Em Setembro passado estive em Douz, no interior sul da Tunísia. 
Quando cheguei lá registavam-se 50ºC e quando me levantei, as 4h30 da madrugada, ainda estava nos 34ºC.

Vinde Lelel e Vinde Diabi, no interior da Mauritânia também têm temperaturas excepcionalmente elevados.


----------



## belem (30 Abr 2009 às 19:23)

Bgc disse:


> Em Setembro passado estive em Douz, no interior sul da Tunísia.
> Quando cheguei lá registavam-se 50ºC e quando me levantei, as 4h30 da madrugada, ainda estava nos 34ºC.
> 
> Vinde Lelel e Vinde Diabi, no interior da Mauritânia também têm temperaturas excepcionalmente elevados.



Sem dúvida que 50 ºc de dia  e 34 às 4 da manhã é mto calor, mas já senti temperaturas próximas dessas sem sair de Portugal.
Agora, na Mauritânia acredito que seja assim e de forma muito mais constante.
Mas Dallol é mesmo muito quente.
Vi uma reportagem sobre a região, e no dia que foram lá, estavam 48ºc à sombra.
As pessoas dormem frequentemente na rua.


----------



## Bgc (30 Abr 2009 às 19:35)

belem disse:


> Sem dúvida que 50 ºc de dia  e 34 às 4 da manhã é mto calor, mas já senti temperaturas próximas dessas sem sair de Portugal.
> Agora, na Mauritânia acredito que seja assim e de forma muito mais constante.
> Mas Dallol é mesmo muito quente.
> Vi uma reportagem sobre a região, e no dia que foram lá, estavam 48ºc à sombra.
> As pessoas dormem frequentemente na rua.

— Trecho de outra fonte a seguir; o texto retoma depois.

Definition processCsvJob (jobId filePath : string) (input : Stream) : M Outcome :=
  let outputFilename := results_name jobId in
  r <- settle (ensure_temp_sync ;; createWriteStream outputFilename) ;;
  match r with
  | Throw err => ret (Rejected err)
  | Ok _ =>
      c <- data_events outputFilename (rows input) (mkCounters 0 0 0) ;;
      match ending input with
      | None => on_end jobId filePath outputFilename c
      | Some error => on_error jobId error
      end
  end.

End Validator.
End Worker.

(** ** The second copy of the syntax-only worker

    The same function with [riskyCount] a constant; the ['data'] and
    ['error'] handlers are those of [backend/worker.js]. *)

Module CloudWorker.
Section Validator.

Variable validate : string -> bool.

Definition riskyCount : nat := 0.

Definition final_patch (outputFilename : string) (c : Worker.Counters) : Patch :=
  {| p_status := Some completed;
     p_processedCount := Some (Worker.validCount c + Worker.invalidCount c);
     p_totalEmails := Some (Worker.validCount c + Worker.invalidCount c);
     p_stats := Some (mkStats (Worker.validCount c) (Worker.invalidCount c) riskyCount);
     p_downloadUrl := Some (download_url outputFilename);
     p_error := None;
     p_completedAt := false |}.

Definition on_end (jobId filePath outputFilename : string) (c : Worker.Counters) : M Outcome :=
  r <- settle (doc_update jobId (final_patch outputFilename c)) ;;
  match r with
  | Ok _ => unlink filePath ;; ret Resolved
  | Throw err => ret (Rejected err)
  end.

Definition processCsvJob (jobId filePath : string) (input : Stream) : M Outcome :=
  let outputFilename := results_name jobId in
  r <- settle (ensure_temp_sync ;; createWriteStream outputFilename) ;;
  match r with
  | Throw err => ret (Rejected err)
  | Ok _ =>
      c <- Worker.data_events validate outputFilename (rows input) (Worker.mkCounters 0 0 0) ;;
      match ending input with
      | None => on_end jobId filePath outputFilename c
      | Some error => Worker.on_error jobId error
      end
  end.

End Validator.
End CloudWorker.

(** ** The deep-validation worker variant *)

Module DeepWorker.

Record Counters := mkCounters {
  processed : nat;       (* [processedCount] *)
  validCount : nat;
  invalidCount : nat;
  riskyCount : nat
}.

Record Verdict := mkVerdict { v_status : string; v_reason : string }.

(** The validator of this variant is a placeholder. *)
Definition validateEmail (email : string) : Verdict := mkVerdict "Risky" "Mock Logic".

(** [row.email || row.Email || Object.values(row)[0]] *)
Definition email (row : Js.obj) : Js.value :=
  Js.or_else (Js.or_else (Js.get "email" row) (Js.get "Email" row)) (head (Js.values row)).

Definition count (result : Verdict) (c : Counters) : Counters :=
  if String.eqb (v_status result) "Valid"
  then mkCounters (processed c + 1) (validCount c + 1) (invalidCount c) (riskyCount c)
  else if String.eqb (v_status result) "Invalid"
  then mkCounters (processed c + 1) (validCount c) (invalidCount c + 1) (riskyCount c)
  else mkCounters (processed c + 1) (validCount c) (invalidCount c) (riskyCount c + 1).

(** [{...row, validation_status: result.status, validation_reason: result.reason}] *)
Definition annotate (row : Js.obj) (result : Verdict) : Js.obj :=
  Js.set "validation_reason" (v_reason result)
    (Js.set "validation_status" (v_status result) row).

Definition progress_patch (c : Counters) : Patch :=
  {| p_status := None;
     p_processedCount := Some (processed c);
     p_totalEmails := None;
     p_stats := Some (mkStats (validCount c) (invalidCount c) (riskyCount c));
     p_downloadUrl := None; p_error := None; p_completedAt := false |}.

Definition final_patch (resultsFilename : string) (c : Counters) : Patch :=
  {| p_status := Some completed;
     p_processedCount := Some (processed c);
     p_totalEmails := None;
     p_stats := Some (mkStats (validCount c) (invalidCount c) (riskyCount c));
     p_downloadUrl := Some (download_url resultsFilename);
     p_error := None;
     p_completedAt := true |}.

Definition failed_patch (message : string) : Patch :=
  {| p_status := Some failed; p_processedCount := None; p_totalEmails := None;
     p_stats := None; p_downloadUrl := None; p_error := Some message;
     p_completedAt := false |}.

(** The records the loop does not skip, and the counters after a run of
    records. *)
Definition kept (rs : list Js.obj) : list Js.obj :=
  List.filter (fun row => Js.truthy (email row)) rs.

Definition written (row : Js.obj) : Js.obj :=
  annotate row (validateEmail (default "" (email row))).

Definition tally (rs : list Js.obj) (c : Counters) : Counters :=
  fold_left (fun c row => count (validateEmail (default "" (email row))) c) (kept rs) c.

(** The body of [for await (const row of readStream)]. *)
Fixpoint for_await (jobId resultsFilename : string) (rs : list Js.obj) (c : Counters)
  : M Counters :=
  match rs with
  | [] => ret c
  | row :: rs' =>
      let email := email row in
      if negb (Js.truthy email)
      then for_await jobId resultsFilename rs' c          (* [continue] *)
      else
        let result := validateEmail (default "" email) in
        let c := count result c in
        csv_write resultsFilename (annotate row result) ;;
        (if processed c mod 10 =? 0
         then doc_update jobId (progress_patch c)
         else ret tt) ;;
        for_await jobId resultsFilename rs' c
  end.
(** * Indian_companies_sectors.py: the CompanyDataExtractor batch job

    A shallow embedding of [src/Indian_companies_sectors.py].  The class
    [CompanyDataExtractor] talks to three collaborators: a MySQL server
    (through mysql.connector), the market-data provider (through yfinance)
    and the console / the process clock.  The program state that matters is
    the [connection] attribute of the extractor, the two tables, and the
    chronological list of externally visible actions (the [trace]).  What
    the collaborators answer (whether a call raises, whether the
    connection still answers, how the server compares keys, what time it
    is) is given by an environment of oracles that may depend on
    everything that happened so far. *)

From Stdlib Require Import ZArith QArith Qround List Ascii String Bool Lia.
From stdpp Require Import base option list strings gmap.

Local Open Scope Z_scope.
Local Open Scope string_scope.
Local Open Scope list_scope.

(** ** Python values and exceptions *)

Module Py.

(** The values that travel between the provider, the [data] dictionary
    and the SQL statement parameters: [None], integers and strings. *)
Inductive value : Type :=
| VNone
| VInt (z : Z)
| VStr (s : string).

#[global] Instance value_eq_dec : EqDecision value.
Proof. solve_decision. Defined.

(** Exceptions raised by the calls of the program.  [MySQLError] stands
    for [mysql.connector.Error] and all of its subclasses, the class named
    [Error] in the source; [OtherException] is any other subclass of
    [Exception], named by its class.  Asynchronous signals that are not
    errors (KeyboardInterrupt, SystemExit) can interrupt any statement and
    are not part of the model. *)
Inductive exn : Type :=
| MySQLError (msg : string)
| KeyError (key : string)
| ValueError (msg : string)
| OverflowError (msg : string)
| OSError (msg : string)
| OtherException (cls msg : string).
(** [s.rstrip(chars)], [chars] given by the test [p]. *)
Fixpoint rstrip_by (p : ascii -> bool) (s : string) : string :=
  match s with
  | EmptyString => EmptyString
  | String c r =>
      let r' := rstrip_by p r in
      if String.eqb r' "" && p c then EmptyString else String c r'
  end.

(** [s.strip()] *)
Definition py_strip (s : string) : string :=
  rstrip_by py_isspace (lstrip_by py_isspace s).

(** [s.rstrip("/")] *)
Definition rstrip_slash (s : string) : string :=
  rstrip_by (fun c => Ascii.eqb c slash) s.

(** [[m.strip() for m in raw.split(",") if m.strip()]] *)
Definition strip_items (raw : string) : list string :=
  List.filter (fun m => negb (String.eqb m "")) (map py_strip (split_on ","%char raw)).

(** ** load_config *)

(** [if not value:] on the result of [os.getenv(key)]: [None] when the
    variable is unset or empty. *)
Definition env_nonempty (v : option string) : option string :=
  match v with
  | Some s => if String.eqb s "" then None else Some s
  | None => None
  end.

Definition default_capcut_dir : string := "/sdcard/Android/data/com.lemon.lvoverseas".
Definition adb_missing_msg : string := "[ERROR] ADB_PATH_WSL not set in .env".
Definition root_missing_msg : string := "[ERROR] BACKUP_ROOT_WSL not set in .env".

(** The dict returned by [load_config] of backup_capcut.py. *)
Record config : Type := mkConfig {
  cfg_adb_path : string;                     (** "ADB_PATH" *)
  cfg_backup_root : string;                  (** "BACKUP_ROOT" *)
  cfg_phone_capcut_dir : string;             (** "PHONE_CAPCUT_DIR" *)
  cfg_phone_media_dirs : list string;        (** "PHONE_MEDIA_DIRS" *)
  cfg_portodb_db_dir : option string;        (** "PORTODB_DB_DIR" *)
  cfg_download_ignore_patterns : list string (** "DOWNLOAD_IGNORE_PATTERNS" *)
}.
(** [recordBlockedAttempt(domain)].  For a site that names a member of
    [Object.prototype] and has no count of its own yet,
    [(stats.siteAttempts[cleanDomain] || 0) + 1] is the text of that member
    followed by [1], a count that [siteAttempts] does not hold: the call
    writes the other fields as the code does, leaves the count of the site
    out, and ends outside the model. *)
Definition recordBlockedAttempt (domain : string) : MS unit :=
  let cleanDomain :=
    match cleanDomainOf domain with
    | Some c => c
    | None => domain
    end in
  today <- liftW getTodayKey ;;
  before <- getsS siteAttempts ;;
  updateStats (fun stats =>
    retS {| stats_totalBlocksCreated := stats_totalBlocksCreated stats;
            stats_blockedAttempts :=
              JsObj.set (stats_blockedAttempts stats) today
                (JsNumber.orElse
                   (JsObj.get (stats_blockedAttempts stats) today) 0 + 1);
            stats_siteAttempts :=
              match JsObj.lookup (stats_siteAttempts stats) cleanDomain with
              | JsObj.Inherited => stats_siteAttempts stats
              | _ =>
                  JsObj.set (stats_siteAttempts stats) cleanDomain
                    (JsNumber.orElse
                       (JsObj.get (stats_siteAttempts stats) cleanDomain) 0
                     + 1)
              end;
            stats_streakStartDate :=
              if noDate (stats_streakStartDate stats) then Some today
              else stats_streakStartDate stats;
            stats_lastActiveDate := Some today |}) ;;;
  match JsObj.lookup before cleanDomain with
  | JsObj.Inherited => unmodelledS
  | _ => retS tt
  end.

(** [getTodayCount()] *)
Definition getTodayCount : MS Z :=
  stats <- getStats ;;
  today <- liftW getTodayKey ;;
  retS (JsNumber.orElse (JsObj.get (stats_blockedAttempts stats) today) 0).


(** [getTopSites(limit)], each [{ domain, count }] as a pair. *)
Definition getTopSites (limit : nat) : MS (list (string * Z)) :=
  stats <- getStats ;;
  retS (firstn limit
          (sortByCount (JsObj.entries (stats_siteAttempts stats)))).


(** [incrementBlocksCreated()] *)
Definition incrementBlocksCreated : MS unit :=
  updateStats (fun stats =>
    retS {| stats_totalBlocksCreated :=
              JsNumber.orElse (Some (stats_totalBlocksCreated stats)) 0 + 1;
            stats_blockedAttempts := stats_blockedAttempts stats;
            stats_siteAttempts := stats_siteAttempts stats;
            stats_streakStartDate := stats_streakStartDate stats;
            stats_lastActiveDate := stats_lastActiveDate stats |}) ;;;
  retS tt.

(** The [dateKey] of the loops of [getWeekCount] and [getStreak] at
    index [i]. *)
Definition dayKey (today i : Z) : string :=
  hd "" (JsString.split "T" (date_toISOString (date_daysBefore today i))).

(** The loop of [getWeekCount] from index [i], with [fuel] turns left. *)
Fixpoint weekFrom (attempts : JsObj.t Z) (today : Z) (fuel : nat)
    (i total : Z) : Z :=
  match fuel with
  | O => total
  | S fuel' =>
      weekFrom attempts today fuel' (i + 1)
        (total + JsNumber.orElse (JsObj.get attempts (dayKey today i)) 0)
  end.

(** [getWeekCount()] *)
Definition getWeekCount : MS Z :=
  stats <- getStats ;;
  today <- liftW Date_now ;;
  retS (weekFrom (stats_blockedAttempts stats) today 7 0 0).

Não referi esses valores de Douz como sendo absolutos nem nada semelhante. Achei um local com enorme potencial para atingir grandes temperaturas, ainda para mais sendo uma cidade bem povoada (cerca de 30 mil hab.). Achei relevante o facto de só lá ter estado um dia e uma noite (ainda para mais já em Setembro) e ter sentido esses extremos como sendo bastante habituais.

Temperaturas próximas sem sair de Portugal? Hmm...

Já agora refiro também que em Ouarzazate (Sul de Marrocos) registei 51.2ºC no mês de Julho.


----------



## belem (30 Abr 2009 às 19:52)

Bgc disse:


> Não referi esses valores de Douz como sendo absolutos nem nada semelhante. Achei um local com enorme potencial para atingir grandes temperaturas, ainda para mais sendo uma cidade bem povoada (cerca de 30 mil hab.). Achei relevante o facto de só lá ter estado um dia e uma noite (ainda para mais já em Setembro) e ter sentido esses extremos como sendo bastante habituais.
> 
> Temperaturas próximas sem sair de Portugal? Hmm...
> 
> Já agora refiro também que em Ouarzazate (Sul de Marrocos) registei 51.2ºC no mês de Julho.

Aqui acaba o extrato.